(The task)
Return every entry exactly as written.

(Collected data)

(** The long signal that [findFutureSignals] finds for the start point on
    day 180 of [stillMarket] and a lookback of 4 bars. *)
Definition breakout : TradeSignal := mkTradeSignal 240 (Some 241%Z) 1 None None.

(** The candidates and the ten days above in an arithmetic [A]; with
    [Number.binary64], [19 / 2] is the double [9.5] and [1 / 10] the double
    [0.1]. *)
Section InArith.
Context {A : Number.Arith}.

Definition ratio (n d : nat) : Number.num A := Number.div (Number.ofNat n) (Number.ofNat d).

Definition candidateIn (name : string) (stop target : nat) (entry : Z)
  : BacktesterOver.SignalData A :=
  BacktesterOver.mkSignalData name "d0" 3 1
    (Some (BacktesterOver.highPivot 0 (Number.ofNat 11)))
    (Some (BacktesterOver.lowPivot 0 (Number.ofNat stop)))
    (Some (BacktesterOver.mkTradeSignal (entry - 1) (Some entry) (Number.ofNat 10)
             (Some (Number.ofNat target)) None)) None.

Definition dayIn (n : Z) (l h : Number.num A) : BacktesterOver.Bar A :=
  BacktesterOver.mkBar n (Number.ofNat 10) h l (Number.ofNat 10).

Definition tenDaysIn : list (BacktesterOver.Bar A) :=
  [dayIn 1 (ratio 19 2) (Number.ofNat 11); dayIn 2 (Number.ofNat 8) (Number.ofNat 11);
   dayIn 3 (ratio 19 2) (Number.ofNat 11); dayIn 4 (Number.ofNat 8) (Number.ofNat 11);
   dayIn 5 (ratio 19 2) (Number.ofNat 11); dayIn 6 (Number.ofNat 8) (Number.ofNat 11);
   dayIn 7 (ratio 19 2) (Number.ofNat 11); dayIn 8 (ratio 19 2) (Number.ofNat 13);
   dayIn 9 (ratio 19 2) (Number.ofNat 11); dayIn 10 (ratio 19 2) (Number.ofNat 13)].

(** [runBacktest(signals, data, 1000, true, false, false, 0.1)] *)
Definition tenthIn : BacktesterOver.Config A :=
  BacktesterOver.mkConfig (Number.ofNat 1000) true false false (ratio 1 10).

(** Three longs at 10, entered on days 1, 3 and 5 and stopped at 9, 10
    and 9. *)
Definition threeStops : list (BacktesterOver.SignalData A) :=
  [candidateIn "A" 9 12 1; candidateIn "B" 10 12 3; candidateIn "C" 9 12 5].



End InArith.

End Examples.

(** ** Further notions *)

(** The first bar of a window that satisfies [ok] and has a successor,
    with that successor. *)
Fixpoint firstBreakout (ok : Bar -> bool) (bars : list Bar) : option (Bar * Bar) :=
  match bars with
  | triggerBar :: (entryBar :: _) as rest =>
      if ok triggerBar then Some (triggerBar, entryBar) else firstBreakout ok rest
  | _ => None
  end.

(** The largest index in [[lo, i]] that satisfies [ok]. *)
Fixpoint searchDown (ok : nat -> bool) (lo i : nat) : option nat :=
  if (i <? lo)%nat then None
  else if ok i then Some i
  else match i with O => None | S j => searchDown ok lo j end.

(** The fractal test and the pivot object of [findExitProjectionPivot] for
    a signal type. *)
Definition exitFractal (ty : PivotFinders.SignalType) : list Bar -> nat -> bool :=
  match ty with
  | PivotFinders.LONG => PivotFinders.isFractalLow3
  | PivotFinders.SHORT => PivotFinders.isFractalHigh3
  end.
(** X8.  In every reachable state the owner of a room is one of its members,
    no member is listed twice, and the mode is one of the two the mode
    command sets. *)
Theorem rooms_well_kept cmds k r :
  rooms (run init cmds) !! k = Some r → well_kept r.
Proof.
  revert k r. induction cmds as [|ce cmds IH] using rev_ind; intros k r.
  - cbn. by rewrite lookup_empty.
  - unfold Plugin.run. rewrite foldl_app. cbn [foldl].
    intros H. apply handle_upkeep in H.
    destruct H as [H|[(r0 & H & Hs)|H]].
    + by eapply IH.
    + eapply upkeep_well_kept; [done|]. by eapply IH.
    + by apply founded_well_kept.
Qed.
End Upkeep.

(** ** Closing a room *)

Lemma evict_cons g u v d m :
  evict g ((u, v) :: d) m = evict g d (delete (Plugin.user_key u g) m).
Proof. done. Qed.

Lemma evict_none g d : ∀ m k, m !! k = None → evict g d m !! k = None.
Proof.
  induction d as [|[u v] d IH]; intros m k Hk; [done|].
  rewrite evict_cons. apply IH. rewrite lookup_delete. by case_decide.
Qed.

Lemma evict_member g d : ∀ m u,
  u ∈ keys d → evict g d m !! Plugin.user_key u g = None.
Proof.
  induction d as [|[u' v] d IH]; intros m u Hu; [by apply elem_of_nil in Hu|].
  rewrite evict_cons. cbn in Hu. apply elem_of_cons in Hu as [->|Hu].
  - apply evict_none. apply lookup_delete_eq.
  - by apply IH.
Qed.

Lemma evict_other g d : ∀ m k,
  (∀ u, u ∈ keys d → k ≠ Plugin.user_key u g) → evict g d m !! k = m !! k.
Proof.
  induction d as [|[u' v] d IH]; intros m k Hk; [done|].
  rewrite evict_cons, IH.
  - apply lookup_delete_ne. intros E. eapply Hk; [|done]. cbn. by left.
  - intros u Hu. apply Hk. cbn. by right.
Qed.

Lemma close_room_owner st e r :
  rooms st !! room_key e = Some r →
  get_sender_id e = owner_id r →
  Plugin.close_room st e
  = (mkState (delete (room_key e) (rooms st))
             (evict (Plugin.group_of e) (members r) (user_room_map st))
             (search_results st) (store st) (url_requests st),
     [RoomClosed]).
Proof.
  intros H Ho. unfold Plugin.close_room, Plugin._get_user_room.
  rewrite H, Ho. by rewrite String.eqb_refl.
Qed.

(** X9.  [close_room] refuses anyone but the owner and changes nothing; for
    the owner it deletes the room and the reverse index entry of every
    member, leaves every other entry, the pending searches and the songs as
    they are, and the group can then open a new room. *)
Theorem close_room_evicts_members st e :
  (rooms st !! room_key e = None →
   Plugin.close_room st e = (st, [NoRoom])) ∧
  (∀ r, rooms st !! room_key e = Some r →
        get_sender_id e ≠ owner_id r →
        Plugin.close_room st e = (st, [OnlyOwnerCloses])) ∧
  (∀ r, rooms st !! room_key e = Some r →
        get_sender_id e = owner_id r →
        (Plugin.close_room st e).2 = [RoomClosed] ∧
        rooms (Plugin.close_room st e).1 = delete (room_key e) (rooms st) ∧
        (∀ u, u ∈ keys (members r) →
              user_room_map (Plugin.close_room st e).1
                !! Plugin.user_key u (Plugin.group_of e) = None) ∧
        (∀ k, (∀ u, u ∈ keys (members r) →
                    k ≠ Plugin.user_key u (Plugin.group_of e)) →
              user_room_map (Plugin.close_room st e).1 !! k
              = user_room_map st !! k) ∧
        search_results (Plugin.close_room st e).1 = search_results st ∧
        store (Plugin.close_room st e).1 = store st ∧
        ∀ e2 now, Plugin.group_of e2 = Plugin.group_of e →
                  (Plugin.create_room (Plugin.close_room st e).1 e2 now).2
                  = [RoomCreated (Plugin.name_of e2)]).
Proof.
  split; [|split].
  - intros H. unfold Plugin.close_room, Plugin._get_user_room. by rewrite H.
  - intros r H Ho. unfold Plugin.close_room, Plugin._get_user_room.
    rewrite H. apply String.eqb_neq in Ho. by rewrite Ho.
  - intros r H Ho. rewrite (close_room_owner st e r H Ho). cbn [fst snd].
    split; [done|]. split; [done|]. split; [apply evict_member|].
    split; [apply evict_other|]. split; [done|]. split; [done|].
    intros e2 now Hg. unfold Plugin.create_room. rewrite Hg. cbn [rooms].
    by rewrite lookup_delete_eq.
Qed.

(Exercise response)
(** The long signal that [findFutureSignals] finds for the start point on
    day 180 of [stillMarket] and a lookback of 4 bars. *)
Definition breakout : TradeSignal := mkTradeSignal 240 (Some 241%Z) 1 None None.

(** The candidates and the ten days above in an arithmetic [A]; with
    [Number.binary64], [19 / 2] is the double [9.5] and [1 / 10] the double
    [0.1]. *)
Section InArith.
Context {A : Number.Arith}.

Definition ratio (n d : nat) : Number.num A := Number.div (Number.ofNat n) (Number.ofNat d).

Definition candidateIn (name : string) (stop target : nat) (entry : Z)
  : BacktesterOver.SignalData A :=
  BacktesterOver.mkSignalData name "d0" 3 1
    (Some (BacktesterOver.highPivot 0 (Number.ofNat 11)))
    (Some (BacktesterOver.lowPivot 0 (Number.ofNat stop)))
    (Some (BacktesterOver.mkTradeSignal (entry - 1) (Some entry) (Number.ofNat 10)
             (Some (Number.ofNat target)) None)) None.

Definition dayIn (n : Z) (l h : Number.num A) : BacktesterOver.Bar A :=
  BacktesterOver.mkBar n (Number.ofNat 10) h l (Number.ofNat 10).

Definition tenDaysIn : list (BacktesterOver.Bar A) :=
  [dayIn 1 (ratio 19 2) (Number.ofNat 11); dayIn 2 (Number.ofNat 8) (Number.ofNat 11);
   dayIn 3 (ratio 19 2) (Number.ofNat 11); dayIn 4 (Number.ofNat 8) (Number.ofNat 11);
   dayIn 5 (ratio 19 2) (Number.ofNat 11); dayIn 6 (Number.ofNat 8) (Number.ofNat 11);
   dayIn 7 (ratio 19 2) (Number.ofNat 11); dayIn 8 (ratio 19 2) (Number.ofNat 13);
   dayIn 9 (ratio 19 2) (Number.ofNat 11); dayIn 10 (ratio 19 2) (Number.ofNat 13)].

(** [runBacktest(signals, data, 1000, true, false, false, 0.1)] *)
Definition tenthIn : BacktesterOver.Config A :=
  BacktesterOver.mkConfig (Number.ofNat 1000) true false false (ratio 1 10).

(** Three longs at 10, entered on days 1, 3 and 5 and stopped at 9, 10
    and 9. *)
Definition threeStops : list (BacktesterOver.SignalData A) :=
  [candidateIn "A" 9 12 1; candidateIn "B" 10 12 3; candidateIn "C" 9 12 5].



End InArith.

End Examples.

(** ** Further notions *)

(** The first bar of a window that satisfies [ok] and has a successor,
    with that successor. *)
Fixpoint firstBreakout (ok : Bar -> bool) (bars : list Bar) : option (Bar * Bar) :=
  match bars with
  | triggerBar :: (entryBar :: _) as rest =>
      if ok triggerBar then Some (triggerBar, entryBar) else firstBreakout ok rest
  | _ => None
  end.

(** The largest index in [[lo, i]] that satisfies [ok]. *)
Fixpoint searchDown (ok : nat -> bool) (lo i : nat) : option nat :=
  if (i <? lo)%nat then None
  else if ok i then Some i
  else match i with O => None | S j => searchDown ok lo j end.

(** The fractal test and the pivot object of [findExitProjectionPivot] for
    a signal type. *)
Definition exitFractal (ty : PivotFinders.SignalType) : list Bar -> nat -> bool :=
  match ty with
  | PivotFinders.LONG => PivotFinders.isFractalLow3
  | PivotFinders.SHORT => PivotFinders.isFractalHigh3
  end.
(** X8.  In every reachable state the owner of a room is one of its members,
    no member is listed twice, and the mode is one of the two the mode
    command sets. *)
Theorem rooms_well_kept cmds k r :
  rooms (run init cmds) !! k = Some r → well_kept r.
Proof.
  revert k r. induction cmds as [|ce cmds IH] using rev_ind; intros k r.
  - cbn. by rewrite lookup_empty.
  - unfold Plugin.run. rewrite foldl_app. cbn [foldl].
    intros H. apply handle_upkeep in H.
    destruct H as [H|[(r0 & H & Hs)|H]].
    + by eapply IH.
    + eapply upkeep_well_kept; [done|]. by eapply IH.
    + by apply founded_well_kept.
Qed.
End Upkeep.

(** ** Closing a room *)

Lemma evict_cons g u v d m :
  evict g ((u, v) :: d) m = evict g d (delete (Plugin.user_key u g) m).
Proof. done. Qed.

Lemma evict_none g d : ∀ m k, m !! k = None → evict g d m !! k = None.
Proof.
  induction d as [|[u v] d IH]; intros m k Hk; [done|].
  rewrite evict_cons. apply IH. rewrite lookup_delete. by case_decide.
Qed.

Lemma evict_member g d : ∀ m u,
  u ∈ keys d → evict g d m !! Plugin.user_key u g = None.
Proof.
  induction d as [|[u' v] d IH]; intros m u Hu; [by apply elem_of_nil in Hu|].
  rewrite evict_cons. cbn in Hu. apply elem_of_cons in Hu as [->|Hu].
  - apply evict_none. apply lookup_delete_eq.
  - by apply IH.
Qed.

Lemma evict_other g d : ∀ m k,
  (∀ u, u ∈ keys d → k ≠ Plugin.user_key u g) → evict g d m !! k = m !! k.
Proof.
  induction d as [|[u' v] d IH]; intros m k Hk; [done|].
  rewrite evict_cons, IH.
  - apply lookup_delete_ne. intros E. eapply Hk; [|done]. cbn. by left.
  - intros u Hu. apply Hk. cbn. by right.
Qed.

Lemma close_room_owner st e r :
  rooms st !! room_key e = Some r →
  get_sender_id e = owner_id r →
  Plugin.close_room st e
  = (mkState (delete (room_key e) (rooms st))
             (evict (Plugin.group_of e) (members r) (user_room_map st))
             (search_results st) (store st) (url_requests st),
     [RoomClosed]).
Proof.
  intros H Ho. unfold Plugin.close_room, Plugin._get_user_room.
  rewrite H, Ho. by rewrite String.eqb_refl.
Qed.

(** X9.  [close_room] refuses anyone but the owner and changes nothing; for
    the owner it deletes the room and the reverse index entry of every
    member, leaves every other entry, the pending searches and the songs as
    they are, and the group can then open a new room. *)
Theorem close_room_evicts_members st e :
  (rooms st !! room_key e = None →
   Plugin.close_room st e = (st, [NoRoom])) ∧
  (∀ r, rooms st !! room_key e = Some r →
        get_sender_id e ≠ owner_id r →
        Plugin.close_room st e = (st, [OnlyOwnerCloses])) ∧
  (∀ r, rooms st !! room_key e = Some r →
        get_sender_id e = owner_id r →
        (Plugin.close_room st e).2 = [RoomClosed] ∧
        rooms (Plugin.close_room st e).1 = delete (room_key e) (rooms st) ∧
        (∀ u, u ∈ keys (members r) →
              user_room_map (Plugin.close_room st e).1
                !! Plugin.user_key u (Plugin.group_of e) = None) ∧
        (∀ k, (∀ u, u ∈ keys (members r) →
                    k ≠ Plugin.user_key u (Plugin.group_of e)) →
              user_room_map (Plugin.close_room st e).1 !! k
              = user_room_map st !! k) ∧
        search_results (Plugin.close_room st e).1 = search_results st ∧
        store (Plugin.close_room st e).1 = store st ∧
        ∀ e2 now, Plugin.group_of e2 = Plugin.group_of e →
                  (Plugin.create_room (Plugin.close_room st e).1 e2 now).2
                  = [RoomCreated (Plugin.name_of e2)]).
Proof.
  split; [|split].
  - intros H. unfold Plugin.close_room, Plugin._get_user_room. by rewrite H.
  - intros r H Ho. unfold Plugin.close_room, Plugin._get_user_room.
    rewrite H. apply String.eqb_neq in Ho. by rewrite Ho.
  - intros r H Ho. rewrite (close_room_owner st e r H Ho). cbn [fst snd].
    split; [done|]. split; [done|]. split; [apply evict_member|].
    split; [apply evict_other|]. split; [done|]. split; [done|].
    intros e2 now Hg. unfold Plugin.create_room. rewrite Hg. cbn [rooms].
    by rewrite lookup_delete_eq.
Qed.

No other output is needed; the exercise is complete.